MCI WorldCom said late today it will take a domestic frame-relay network platform out of service at noon ET tomorrow until "approximately" noon Sunday. The company said the 24-hour down time is needed "to restore stability" to the network.

Around the country, scores of small ISPs that depend on MCI WorldCom's data network to connect to the Internet are offline. Like Efurd, many are bleeding customers at rates they say will shortly kill their businesses.

In Plainview, Iowa, Powerline Internet says it has lost close to 20 percent of its 600 customers in the last week. A.K. Jordan, president of Intellitech in Highland, New Jersey, says he's already lost about 10 percent of his 1,000 customers but can't really tell how badly the company has been shaken yet.
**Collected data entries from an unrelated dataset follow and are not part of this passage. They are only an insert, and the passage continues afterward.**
Lemma pieces_terminator_only_last text : forall current,
  no_terminator current ->
  Forall terminator_only_last (pieces text current).
Proof.
  induction text as [|c text IH]; intros current Hno; simpl.
  - constructor; [|constructor].
    intros before c' rest -> Hc'. exfalso.
    unfold no_terminator in Hno. rewrite Forall_forall in Hno.
    specialize (Hno c'). rewrite Hno in Hc'; [discriminate|].
    apply elem_of_app. right. left.
  - destruct (isTerminator c) eqn:Hc.
    + constructor; [apply terminator_only_last_snoc; exact Hno|].
      apply IH. constructor.
    + apply IH. apply Forall_app. split; [exact Hno|].
      constructor; [exact Hc|constructor].
Qed.

(** C8, as the code has it.  [SplitSentences] cuts the text after every
    ['.'], ['!'], ['?'] and newline, trims the blanks around every piece
    and drops the pieces of which nothing is left.  A piece that ends in
    ['.'], ['!'] or ['?'] gives a sentence that ends in this terminator;
    the newline of a piece is trimmed away with the other blanks.  A text
    without terminator gives its trimmed text as the one sentence when
    something is left of it and no sentence otherwise; a text of blanks
    only gives no sentence. *)
Theorem SplitSentences_pieces text :
  SplitSentences text = concat (map sentence_of (pieces text []))
  /\ concat (pieces text []) = text
  /\ Forall terminator_only_last (pieces text [])
  /\ (forall piece c,
        piece ∈ pieces text [] -> last piece = Some c ->
        isTerminator c = true -> c <> 10 ->
        sentence_of piece = [TrimSpace piece]
        /\ last (TrimSpace piece) = Some c)
  /\ (forall piece sentence,
        piece ∈ pieces text [] -> sentence ∈ sentence_of piece ->
        last sentence <> Some 10)
  /\ (no_terminator text ->
      SplitSentences text
      = match TrimSpace text with [] => [] | trimmed => [trimmed] end)
  /\ (only_whitespace text -> SplitSentences text = []).
Proof.
  assert (Hsplit : SplitSentences text
                   = concat (map sentence_of (pieces text []))).
  { unfold SplitSentences. rewrite splitLoop_pieces. reflexivity. }
  split; [exact Hsplit|]. split; [apply concat_pieces|].
  split; [apply pieces_terminator_only_last; constructor|].
  split; [|split; [|split]].
  - intros piece c _ Hlast Hterm Hnl.
    assert (Hsp : isSpace c = false).
    { unfold isTerminator in Hterm. unfold isSpace.
      destruct (Z.eqb_spec c 46) as [->|]; [reflexivity|].
      destruct (Z.eqb_spec c 33) as [->|]; [reflexivity|].
      destruct (Z.eqb_spec c 63) as [->|]; [reflexivity|].
      destruct (Z.eqb_spec c 10) as [->|]; [congruence|discriminate]. }
    destruct (TrimSpace_last piece c Hlast Hsp) as [Hl Hne].
    split; [|exact Hl]. unfold sentence_of.
    destruct (TrimSpace piece); [congruence|reflexivity].
  - intros piece sentence _ Hin Hlast.
    unfold sentence_of in Hin.
    destruct (TrimSpace piece) as [|r t] eqn:Htrim.
    { apply elem_of_nil in Hin. exact Hin. }
    apply list_elem_of_singleton in Hin. subst sentence.
    unfold TrimSpace, TrimRightFunc in Htrim.
    rewrite <- Htrim in Hlast.
    destruct (TrimLeftFunc isSpace (rev (TrimLeftFunc isSpace piece)))
      as [|r' t'] eqn:Hinner.
    { simpl in Hlast. discriminate. }
    simpl in Hlast. rewrite last_snoc in Hlast. injection Hlast as ->.
    (* the first rune the inner trim leaves is no blank *)
    assert (Hns : forall s r0 t0, TrimLeftFunc isSpace s = r0 :: t0 ->
                                  isSpace r0 = false).
    { clear. induction s as [|a s IH]; intros r0 t0 H; [discriminate|].
      simpl in H. destruct (isSpace a) eqn:Ha.
      - eapply IH. exact H.
      - injection H as <- _. exact Ha. }
    specialize (Hns _ _ _ Hinner). discriminate Hns.
  - intros Hno. rewrite Hsplit, pieces_no_terminator by exact Hno.
    simpl. unfold sentence_of. destruct (TrimSpace text); reflexivity.
  - intros Hws. rewrite Hsplit. clear Hsplit.
    pose proof (pieces_Forall (fun r => isSpace r = true) text []
                  ltac:(constructor) Hws) as Hall.
    induction Hall as [|p ps Hp _ IH]; [reflexivity|].
    simpl. unfold sentence_of at 1. rewrite (TrimSpace_blank p Hp).
    exact IH.
Qed.

(** C8, the claim as it is worded, refuted on two texts: three blanks
    hold no terminator and give no sentence, not one; and in
    ["Hi\nyou"] the newline is a terminator that the sentence ["Hi"] does
    not keep. *)
Lemma SplitSentences_blank_and_newline :
  (no_terminator (runes "   ")
   /\ length (SplitSentences (runes "   ")) <> 1%nat)
  /\ (SplitSentences (runes "Hi" ++ [10] ++ runes "you")
      = [runes "Hi"; runes "you"]
      /\ ~ ends_with_terminator (runes "Hi")).
Proof.
  split; split.
  - repeat constructor.
  - vm_compute. discriminate.
  - reflexivity.
  - intros [c [Hlast Hterm]]. vm_compute in Hlast.
    injection Hlast as <-. discriminate Hterm.
Qed.

End SplitFacts.

(** ** Go strings: byte offsets *)

Lemma RuneLen_pos r : 1 <= RuneLen r.
Proof. unfold RuneLen. repeat destruct (_ <? _); lia. Qed.

Lemma len_cons r s : len (r :: s) = RuneLen r + len s.
Proof. reflexivity. Qed.

Lemma len_nonneg s : 0 <= len s.
Proof.
  induction s as [|r s IH]; [reflexivity|].
  rewrite len_cons. pose proof (RuneLen_pos r). lia.
Qed.

Lemma IndexFrom_eq acc s substr :
  IndexFrom acc s substr
  = if HasPrefix s substr then acc
    else match s with
         | [] => -1
         | r :: t => IndexFrom (acc + RuneLen r) t substr
         end.
Proof. destruct s; reflexivity. Qed.

Lemma sliceTo_eq s n :
  sliceTo s n
  = if n =? 0 then Some []
    else match s with
         | [] => None
         | r :: t =>
             if n <? RuneLen r then None
             else option_map (cons r) (sliceTo t (n - RuneLen r))
         end.
Proof. destruct s; reflexivity. Qed.

Lemma sliceFrom_eq s n :
  sliceFrom s n
  = if n =? 0 then Some s
    else match s with
         | [] => None
         | r :: t =>
             if n <? RuneLen r then None else sliceFrom t (n - RuneLen r)
         end.
Proof. destruct s; reflexivity. Qed.

Lemma IndexFrom_range s substr : forall acc,
  IndexFrom acc s substr = -1 \/ acc <= IndexFrom acc s substr.
Proof.
  induction s as [|r s IH]; intros acc; rewrite IndexFrom_eq.
  - destruct (HasPrefix [] substr); [right; lia|left; reflexivity].
  - destruct (HasPrefix (r :: s) substr); [right; lia|].
    destruct (IH (acc + RuneLen r)) as [H|H]; [left; exact H|right].
    pose proof (RuneLen_pos r). lia.
Qed.

Lemma sliceTo_len s : forall n a,
  sliceTo s n = Some a -> len a = n /\ n <= len s.
Proof.
  induction s as [|r s IH]; intros n a; rewrite sliceTo_eq.
  - destruct (Z.eqb_spec n 0) as [->|]; [|discriminate].
    intros [= <-]. split; [reflexivity|apply len_nonneg].
  - destruct (Z.eqb_spec n 0) as [->|Hn].
    { intros [= <-]. split; [reflexivity|apply len_nonneg]. }
    destruct (n <? RuneLen r); [discriminate|].
    destruct (sliceTo s (n - RuneLen r)) as [a'|] eqn:E; [|discriminate].
    intros [= <-]. destruct (IH _ _ E) as [H1 H2].
    rewrite !len_cons. lia.
Qed.

Lemma sliceFrom_len s : forall n a,
  sliceFrom s n = Some a -> 0 <= n <= len s.
Proof.
  induction s as [|r s IH]; intros n a; rewrite sliceFrom_eq.
  - destruct (Z.eqb_spec n 0) as [->|]; [|discriminate].
    intros _. split; [lia|apply len_nonneg].
  - destruct (Z.eqb_spec n 0) as [->|Hn].
    { intros _. split; [lia|apply len_nonneg]. }
    destruct (Z.ltb_spec n (RuneLen r)); [discriminate|].
    intros E. apply IH in E. rewrite len_cons.
    pose proof (RuneLen_pos r). lia.
Qed.

(** ** Package stt: the wake word gate *)

(** C7 at a transcript the decoder can return: ["İ hey bot what"] with
    the wake word ["hey bot"].  The lower-cased copy is one byte shorter
    than the transcript (U+0130 takes two bytes, its lower case U+0069
    one), the offset found in the copy is used on the transcript, and the
    bytes cut out are [" hey bo"]: the text forwarded is ["İt what"],
    where the wake word cut out by runes would leave ["İ  what"]. *)
Theorem wake_word_cut_misplaced :
  let r := Stt.mkRecognizer (runes "hey bot") false 16000 1 2 (runes "cpu") in
  let transcript := [0x130] ++ runes " hey bot what" in
  Stt.TranscribeSegment Stt.caseTable_U0130 r (fun _ => Some transcript) [0]
  = Stt.Runes ([0x130] ++ runes "t what")
  /\ Stt.stripTrigger Stt.caseTable_U0130 transcript (runes "hey bot")
     = Some ([0x130] ++ runes "  what").
Proof. split; reflexivity. Qed.

Lemma TrimLeftFunc_head f s r t :
  TrimLeftFunc f s = r :: t -> f r = false.
Proof.
  induction s as [|a s IH]; [discriminate|].
  simpl. destruct (f a) eqn:Ha; [exact IH|].
  intros [= <- _]. exact Ha.
Qed.

Lemma TrimLeftFunc_fixed f r t : f r = false -> TrimLeftFunc f (r :: t) = r :: t.
Proof. intros H. simpl. rewrite H. reflexivity. Qed.

Lemma TrimSpace_idem s : TrimSpace (TrimSpace s) = TrimSpace s.
Proof.
  unfold TrimSpace, TrimRightFunc.
  destruct (TrimLeftFunc isSpace s) as [|a u] eqn:Hu; [reflexivity|].
  pose proof (TrimLeftFunc_head _ _ _ _ Hu) as Ha.
  assert (Hlast : last (rev (a :: u)) = Some a).
  { simpl. apply last_snoc. }
  pose proof (TrimLeftFunc_last isSpace _ a Hlast Ha) as Hv.
  destruct (TrimLeftFunc isSpace (rev (a :: u))) as [|b v] eqn:Hv';
    [discriminate|].
  pose proof (TrimLeftFunc_head _ _ _ _ Hv') as Hb.
  apply last_Some in Hv as [v' Hv].
  assert (Hrev : rev (b :: v) = a :: rev v').
  { rewrite Hv, rev_app_distr. reflexivity. }
  rewrite Hrev, (TrimLeftFunc_fixed _ _ _ Ha), <- Hrev, rev_involutive.
  rewrite (TrimLeftFunc_fixed _ _ _ Hb). reflexivity.
Qed.

Section WakeWordFacts.
Import Stt.

Variable caseTable : rune -> rune.

Lemma HasPrefix_sliceFrom trigger : forall text,
  width_preserving caseTable text ->
  HasPrefix (ToLower caseTable text) trigger = true ->
  sliceFrom text (len trigger) = Some (drop (length trigger) text).
Proof.
  induction trigger as [|w trigger IH]; intros text Hw Hpre.
  - rewrite sliceFrom_eq. reflexivity.
  - destruct text as [|x text]; [discriminate|].
    simpl in Hpre. apply andb_prop in Hpre as [Hx Hpre].
    apply Z.eqb_eq in Hx. inversion Hw as [|? ? Hwx Hw']; subst.
    rewrite sliceFrom_eq, len_cons.
    pose proof (RuneLen_pos (toLowerRune caseTable x)).
    pose proof (len_nonneg trigger).
    rewrite (proj2 (Z.eqb_neq _ 0)) by lia.
    rewrite (proj2 (Z.ltb_ge _ _)) by lia.
    replace (RuneLen (toLowerRune caseTable x) + len trigger - RuneLen x)
      with (len trigger) by lia.
    simpl. apply IH; assumption.
Qed.

(** The byte offsets of the code and the cut by runes agree on a
    transcript whose lower-casing keeps the widths. *)
Lemma cutTrigger_offsets trigger : forall text acc,
  width_preserving caseTable text ->
  0 <= acc ->
  match cutTrigger caseTable text trigger with
  | None => IndexFrom acc (ToLower caseTable text) trigger = -1
  | Some cut =>
      let idx := IndexFrom acc (ToLower caseTable text) trigger in
      acc <= idx
      /\ exists before after,
           sliceTo text (idx - acc) = Some before
           /\ sliceFrom text (idx - acc + len trigger) = Some after
           /\ cut = before ++ after
  end.
Proof.
  induction text as [|r text IH]; intros acc Hw Hacc;
    remember (IndexFrom acc (ToLower caseTable _) trigger) as idx eqn:Hidx;
    rewrite IndexFrom_eq in Hidx.
  - destruct trigger as [|w trigger]; simpl in *; [|exact Hidx].
    subst idx. split; [lia|]. exists [], []. rewrite Z.sub_diag.
    split; [reflexivity|]. split; reflexivity.
  - apply Forall_cons in Hw as [Hwr Hw'].
    change (cutTrigger caseTable (r :: text) trigger)
      with (if HasPrefix (ToLower caseTable (r :: text)) trigger
            then Some (drop (length trigger) (r :: text))
            else option_map (cons r) (cutTrigger caseTable text trigger)).
    destruct (HasPrefix (ToLower caseTable (r :: text)) trigger) eqn:Hpre.
    + subst idx. cbv zeta. split; [lia|].
      exists [], (drop (length trigger) (r :: text)).
      rewrite Z.sub_diag. split; [reflexivity|]. split; [|reflexivity].
      apply HasPrefix_sliceFrom; [|assumption].
      apply Forall_cons. split; assumption.
    + simpl ToLower in Hidx. cbv iota in Hidx. rewrite Hwr in Hidx.
      pose proof (RuneLen_pos r) as Hr.
      specialize (IH (acc + RuneLen r) Hw' ltac:(lia)).
      rewrite <- Hidx in IH. clear Hidx.
      destruct (cutTrigger caseTable text trigger) as [cut|];
        cbn [option_map]; cbv zeta in *.
      * destruct IH as [Hle (before & after & Hto & Hfrom & ->)].
        split; [lia|]. exists (r :: before), after.
        pose proof (len_nonneg trigger).
        split; [|split; [|reflexivity]].
        -- rewrite sliceTo_eq.
           rewrite (proj2 (Z.eqb_neq _ 0)) by lia.
           rewrite (proj2 (Z.ltb_ge _ _)) by lia.
           replace (idx - acc - RuneLen r) with (idx - (acc + RuneLen r)) by lia.
           rewrite Hto. reflexivity.
        -- rewrite sliceFrom_eq.
           rewrite (proj2 (Z.eqb_neq _ 0)) by lia.
           rewrite (proj2 (Z.ltb_ge _ _)) by lia.
           replace (idx - acc + len trigger - RuneLen r)
             with (idx - (acc + RuneLen r) + len trigger) by lia.
           exact Hfrom.
      * exact IH.
Qed.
"I can't even gauge how much bleeding there is, because email is down," Jordan said. "Customers can't even send me a nasty email about the problem."

The problem has been compounded by the way many Internet service providers buy their connections from wholesalers. RMI.Net, a Colorado-based service provider, sells data connections to 150 ISPs nationwide. Because its backbone connections have been caught in MCI WorldCom's problems, 66 of its customers were still down as of midday today, RMI spokesman Mark Stutz said.

Those customers in turn serve about 200,000 to 250,000 subscribers, Stutz added. And like many other companies, RMI says MCI WorldCom has not been forthcoming about the problems or helpful in trying to mitigate their effects.

"MCI WorldCom has the Internet's version of the Exxon Valdez on its hands, and they're acting like a few turtles got a little oil on them," Stutz said. "This is about as bad as it could be."

A week of network nightmares MCI WorldCom's woes began more than a week ago, when a planned software upgrade to their high-speed data network went awry Thursday evening.

The problems are grounded in the frame relay network--a data technology similar to the public Internet that breaks files and messages into individual "packets" of information and sends them separately to their destination. These networks are heavily used by businesses, banks, and ATM machines.

The source of the problem was a software upgrade to the Lucent Technologies hardware that routes data though the networks. Teams of engineers from Lucent, MCI WorldCom, and Bell Labs have been working on finding the source of the problem all week but still haven't isolated the root cause, a Lucent spokeswoman said.

Since midweek, the company has been saying it has been contacting customers individually and bringing them back online one by one. A spokeswoman said the original outage affected 15 percent of the company's network and 30 percent of its customers, but that number is dropping as fixes are made, she added.

But many customers, ranging from small businesses to the Chicago Board of Trade, have complained bitterly that MCI WorldCom's efforts have been inadequate.

That dissatisfaction, which is spreading by the day as the outages continue, has raised the specter of wide defections from the company's data business. In 1998, AT&T had a similar outage which lasted for several days, but CEO C. Michael Armstrong quickly took public responsibility for the problems. That helped keep all but about 2 percent of its customers on board, analysts said.

But while MCI WorldCom tries to fix its problems, ISPs say their customers are blaming them--and until MCI WorldCom makes a more public statement about the scope of its problems, there's little the small companies can do.

"Because MCI is not forthcoming in the press, when I say it's not us, it's hard to get someone to believe you," Jordan said. "They're saying its congestion in their network. This isn't congestion. This is not a little problem. It's shutting my door."

Some ISPs are talking about lawsuits but are reviewing their contracts and waiting until the problem is fixed to see what MCI WorldCom ultimately does.

MCI WorldCom says it doesn't want to discuss the problems until they know what caused them. "Until we find out what was the root cause, we're not going to guess what caused it," spokeswoman Linda Laughlin said.

But every day the telephone company maintains its public near-silence hurts the ISPs, they say.

"My reputation has gone to hell," Efurd said. "I try to be honest with everybody, but of course they think you're lying. And how do you recover from word of mouth?"